Adapted from Whole-genome risk prediction of common diseases in human preimplantation embryos published in Nature Medicine, March 21, 2022.
Preimplantation Genetic Testing (PGT) of embryos is a common addition to In Vitro Fertilization (IVF) treatment. PGT can screen for roughly 500 diseases caused by a single gene mutation, such as cystic fibrosis. However, most DNA-linked diseases (i.e., heart conditions, autoimmune diseases, cancer, and many other medical conditions) are usually caused by multiple genes.
Since only 2 to 3 cells are removed from the 5-day embryo for PGT, there is not enough genetic material available to examine an embryo's whole genome.
To be able to predict a person's chance of a specific illness from a 5-day embryo, a group of California scientists developed a technique of using a combination of molecular and statistical approaches to "reconstruct" embryos' genomes.

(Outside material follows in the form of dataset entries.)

(* ===== verification/StorageManager.v ===== *)
(** * The storage manager

    [storage/manager.hpp] and [src/storage_manager.cpp]: the files by path, the
    descriptors each thread has open, and the entries of the directories.  The
    order of iteration of an [unordered_map] is not specified; the model uses
    the order of [map_to_list]. *)
From S2P Require Import Prelude Memory Sectors FileBuffer Queue CapioFile ClientManager Locations Server.

Section Storage.
Context `{Config}.

(** ** Look-ups *)

Definition tryGet (path : string) : M Server (option Z) := gets (fun s => _storage s !! path).

(** [get(path)] *)
Definition storage_get (path : string) : M Server Z :=
  let* o := tryGet path in or_exit o "File was not found in local storage".

(** [_opened_fd_map[tid]] and [_opened_fd_map[tid][fd]], which create what
    does not exist. *)
Definition thread_fds (tid : Z) : M Server (gmap Z ThreadFileDescriptor) := fun s =>
  let m := emplace tid ∅ (_opened_fd_map s) in
  Done (default ∅ (m !! tid), set_opened_fd_map m s).
Definition set_descriptor (tid fd : Z) (d : ThreadFileDescriptor) (s : Server) : Server :=
  set_opened_fd_map (<[tid := <[fd := d]> (default ∅ (_opened_fd_map s !! tid))]> (_opened_fd_map s)) s.
Definition descriptor (tid fd : Z) : M Server ThreadFileDescriptor := fun s =>
  match default ∅ (_opened_fd_map s !! tid) !! fd with
  | Some d => Done (d, s)
  | None => Done (no_descriptor, set_descriptor tid fd no_descriptor s)
  end.

(** [get(pid, fd)] *)
Definition storage_get_fd (pid fd : Z) : M Server Z :=
  let* fds := thread_fds pid in
  let* d := or_exit (fds !! fd) "File descriptor is not opened" in
  or_ub (_pointer d) "null CapioFile pointer".

Definition getPath (tid fd : Z) : M Server string :=
  let* d := descriptor tid fd in ret (_path d).

(** [getFileDescriptors(tid)] *)
Definition getFileDescriptors (tid : Z) : M Server (list Z) :=
  let* fds := thread_fds tid in ret (map_to_list fds).*1.

(** [getFileDescriptors()]: every thread with its descriptors. *)
Definition getAllFileDescriptors : M Server (list (Z * list Z)) :=
  gets (fun s => (fun '(tid, fds) => (tid, (map_to_list fds).*1)) <$> map_to_list (_opened_fd_map s)).

Definition getPaths : M Server (list string) := gets (fun s => (map_to_list (_storage s)).*1).

(** ** Offsets *)

Definition setFileOffset (tid fd offset : Z) : M Server unit :=
  let* d := descriptor tid fd in
  let* o := or_ub (_offset d) "null offset" in
  modify (fun s => set_offsets (<[o := offset]> (offsets s)) s).
Definition getFileOffset (tid fd : Z) : M Server Z :=
  let* d := descriptor tid fd in
  let* o := or_ub (_offset d) "null offset" in
  let* v := gets (fun s => offsets s !! o) in
  or_ub v "dangling offset".

(** ** Files and paths *)

(** [rename]: the open descriptors follow the file.  When the new path
    exists the extracted node is not inserted, and its file is destroyed. *)
Definition rename_descriptor (oldpath newpath : string) (d : ThreadFileDescriptor) : ThreadFileDescriptor :=
  if String.eqb (_path d) oldpath
  then {| _pointer := _pointer d; _offset := _offset d; _path := newpath |} else d.
Definition storage_rename (oldpath newpath : string) : M Server unit :=
  modify (fun s => set_opened_fd_map ((fun fds : gmap Z ThreadFileDescriptor => rename_descriptor oldpath newpath <$> fds) <$> _opened_fd_map s) s) ;;
  let* o := gets (fun s => _storage s !! oldpath) in
  let* id := or_ub o "key of an empty node" in
  modify (fun s => set_storage (delete oldpath (_storage s)) s) ;;
  let* o' := gets (fun s => _storage s !! newpath) in
  match o' with
  | None => modify (fun s => set_storage (<[newpath := id]> (_storage s)) s)
  | Some _ => modify (fun s => set_heap (delete id (heap s)) s)
  end.

(** [_storage[path]]: an unknown path gets a default file. *)
Definition storage_at (path : string) : M Server Z :=
  let* o := tryGet path in
  match o with
  | Some id => ret id
  | None => let* id := alloc_file CapioFile_default in
            modify (fun s => set_storage (<[path := id]> (_storage s)) s) ;;
            ret id
  end.

Definition storage_add (path : string) (is_dir : bool) (init_size : Z) : M Server Z :=
  let n_file := getDirectoryFileCount path in
  let init_size := if 1 <? n_file then CAPIO_DEFAULT_DIR_INITIAL_SIZE else init_size in
  let* o := tryGet path in
  match o with
  | Some id => ret id
  | None =>
      let* id := alloc_file (CapioFile_directory is_dir n_file (isPermanent path) init_size
                                                 (getCommitCloseCount path)) in
      modify (fun s => set_storage (<[path := id]> (_storage s)) s) ;;
      ret id
  end.

(** ** Descriptors *)

Definition storage_dup (tid old_fd new_fd : Z) : M Server unit :=
  descriptor tid new_fd ;;
  let* d := descriptor tid old_fd in
  modify (set_descriptor tid new_fd d) ;;
  let* id := or_ub (_pointer d) "null CapioFile pointer" in
  file_do id file_open ;;
  file_do id (addFd tid new_fd).

Definition _addNewFdToStorage (tid fd : Z) (path : string) (register_open : bool) : M Server unit :=
  when register_open (let* id := storage_at path in file_do id file_open) ;;
  let* id := storage_at path in
  file_do id (addFd tid fd).

Definition _addNewFdToMap (tid fd : Z) (path : string) (offset : Z) : M Server unit :=
  let* id := storage_at path in
  let* o := alloc_offset offset in
  modify (set_descriptor tid fd {| _pointer := Some id; _offset := Some o; _path := path |}).

Definition addFileToTid (tid fd : Z) (path : string) (offset : Z) : M Server unit :=
  _addNewFdToStorage tid fd path true ;;
  _addNewFdToMap tid fd path offset.

(** [clone]: the child gets its own offsets, and no open is counted. *)
Definition storage_clone (parent_tid child_tid : Z) : M Server unit :=
  let* fds := getFileDescriptors parent_tid in
  for_each fds (fun fd =>
    let* d := descriptor parent_tid fd in
    let* o := or_ub (_offset d) "null offset" in
    let* v := gets (fun s => offsets s !! o) in
    let* offset := or_ub v "dangling offset" in
    _addNewFdToStorage child_tid fd (_path d) false ;;
    _addNewFdToMap child_tid fd (_path d) offset).

Definition _removeFromTid (tid fd : Z) : M Server unit :=
  let* d := descriptor tid fd in
  if String.eqb (_path d) "" then ret tt
  else
    let* id := or_ub (_pointer d) "null CapioFile pointer" in
    file_do id (removeFd tid fd) ;;
    modify (fun s => set_opened_fd_map
      (<[tid := delete fd (default ∅ (_opened_fd_map s !! tid))]> (_opened_fd_map s)) s).
Definition removeFromTid (tid fd : Z) : M Server unit := _removeFromTid tid fd.

(** [remove]: the loop over [getFds] runs on the vector that [removeFd]
    shortens, so that it goes on with an iterator that is not valid any more
    as soon as one of the pairs of the file is removed. *)
Definition storage_remove (path : string) : M Server unit :=
  let* id := storage_get path in
  let* fds := file_get id _threads_fd in
  for_each fds (fun p =>
    _removeFromTid p.1 p.2 ;;
    let* fds' := file_get id _threads_fd in
    if decide (fds' = fds) then ret tt else undefined "iterator invalidated by removeFd") ;;
  modify (fun s => set_heap (delete id (heap s)) (set_storage (delete path (_storage s)) s)).

(** The destructor: every descriptor of every thread is removed. *)
Definition storage_teardown : M Server unit :=
  let* all := getAllFileDescriptors in
  for_each all (fun p => for_each p.2 (fun fd => _removeFromTid p.1 fd)).

(** ** Directories *)

(** [get_parent_dir_path] *)
Fixpoint last_slash (s : string) : option nat :=
  match s with
  | EmptyString => None
  | String c s' =>
      match last_slash s' with
      | Some n => Some (S n)
      | None => if Ascii.eqb c "/" then Some O else None
      end
  end.
Definition get_parent_dir_path (file_path : string) : string :=
  if String.eqb file_path "/" || String.eqb file_path "" then file_path
  else match last_slash file_path with
       | Some n => String.substring 0 n file_path
       | None => file_path
       end.
(** [path::filename] *)
Definition path_filename (p : string) : string :=
  match last_slash p with
  | Some n => String.substring (S n) (String.length p - S n) p
  | None => p
  end.
Definition is_capio_dir (path_to_check : string) : bool := String.eqb getCapioDir path_to_check.

Inductive ManagerDirEntryType : Type := REGULAR_ENTRY | DOT_ENTRY | DOT_DOT_ENTRY.

(** [struct linux_dirent64]: 8 bytes of inode, 8 of offset, 2 of length, the
    type, 255 of name, and 6 of padding.  What [strcpy] does not set of the
    name, and the padding, are not initialised. *)
Definition NAME_MAX : nat := 255.
Definition sizeof_linux_dirent64 : Z := 280.
Definition DT_DIR : Z := 4.
Definition DT_REG : Z := 8.
Definition byte_of_Z (z : Z) : byte := default x00 (Byte.of_N (Z.to_N (z mod 256))).
Fixpoint le_bytes (n : nat) (z : Z) : list cell :=
  match n with O => [] | S n' => Some (byte_of_Z z) :: le_bytes n' (z / 256) end.
Definition name_bytes (s : string) : list cell :=
  (fun c => Some (Ascii.byte_of_ascii c)) <$> String.list_ascii_of_string s.
Definition dirent_bytes (d_ino d_off d_type : Z) (d_name : string) : list cell :=
  le_bytes 8 d_ino ++ le_bytes 8 d_off ++ le_bytes 2 sizeof_linux_dirent64 ++ le_bytes 1 d_type ++
  name_bytes d_name ++ [Some x00] ++
  replicate (NAME_MAX - S (String.length d_name)) None ++ replicate 6 None.

(** [addDirectoryEntry] *)
Definition addDirectoryEntry (tid : Z) (file_path dir : string) (type : ManagerDirEntryType)
  : M Server unit :=
  let file_name := match type with
                   | REGULAR_ENTRY => path_filename file_path
                   | DOT_ENTRY => "."%string
                   | DOT_DOT_ENTRY => ".."%string
                   end in
  (if (String.length file_name <? NAME_MAX)%nat then ret tt else undefined "strcpy past d_name") ;;
  let* id := storage_get dir in
  file_createBuffer id true ;;
  let* file_size := file_get id getStoredSize in
  let data_size := file_size + sizeof_linux_dirent64 in
  file_reserve id data_size ;;
  let* is_dir := file_get id isDirectory in
  let ld := dirent_bytes (path_hash file_path) data_size (if is_dir then DT_DIR else DT_REG) file_name in
  on_file id (store file_size ld) ;;
  file_do id (file_insertSector file_size data_size) ;;
  file_do id (incrementDirectoryFileCount 1) ;;
  on_clients (modify (registerProducedFile tid dir)) ;;
  let* n := file_get id getCurrentDirectoryFileCount in
  let* expected := file_get id getDirectoryExpectedFileCount in
  when ((n =? expected) && bool_decide (getCommitRule file_path = ON_N_FILES))
    (file_do id (setCommitted true)).

(** [updateDirectory] *)
Definition updateDirectory (tid : Z) (file_path : string) : M Server unit :=
  let dir := get_parent_dir_path file_path in
  let* id := storage_get dir in
  let* first := file_get id isFirstWrite in
  when first (file_do id registerFirstWrite ;; on_locations (modify (write_file_location dir))) ;;
  addDirectoryEntry tid file_path dir REGULAR_ENTRY.

(** [addDirectory]: 0 when the directory is new, 1 when its location is known. *)
Definition addDirectory (tid : Z) (path : string) : M Server Z :=
  let* known := gets (fun s => get_file_location_opt (locations s) path) in
  match known with
  | Some _ => ret 1
  | None =>
      let* id := storage_add path true CAPIO_DEFAULT_DIR_INITIAL_SIZE in
      let* first := file_get id isFirstWrite in
      when first
        (file_do id registerFirstWrite ;;
         (if is_capio_dir path
          then on_locations (modify (add_file_location path BackendName (-1)))
          else on_locations (modify (write_file_location path)) ;;
               updateDirectory tid path) ;;
         addDirectoryEntry tid path path DOT_ENTRY ;;
         addDirectoryEntry tid (get_parent_dir_path path) path DOT_DOT_ENTRY) ;;
      ret 0
  end.
End Storage.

The researchers used PGT data collected during the IVF process and combined them with both parents' more complete genome sequences. In this way, they could predict much of the embryo's DNA.
Once the IVF babies were born, the scientists collected cheek swab samples from the babies and sequenced their whole genome, just as they had done with the parents. When they compared this "true sequence" with the reconstructed genome for the 5-day embryo from which the child originated, there was essentially a match: 98%.
Being able to reconstruct an embryo's genome will provide information for determining an offspring's chances of staying healthy, and it may even one day allow parents to select embryos based on their IQ, height, the color of eyes, and other physical traits in "designer babies".
It remains to be seen whether such embryo selection will be ethically acceptable. What do you think?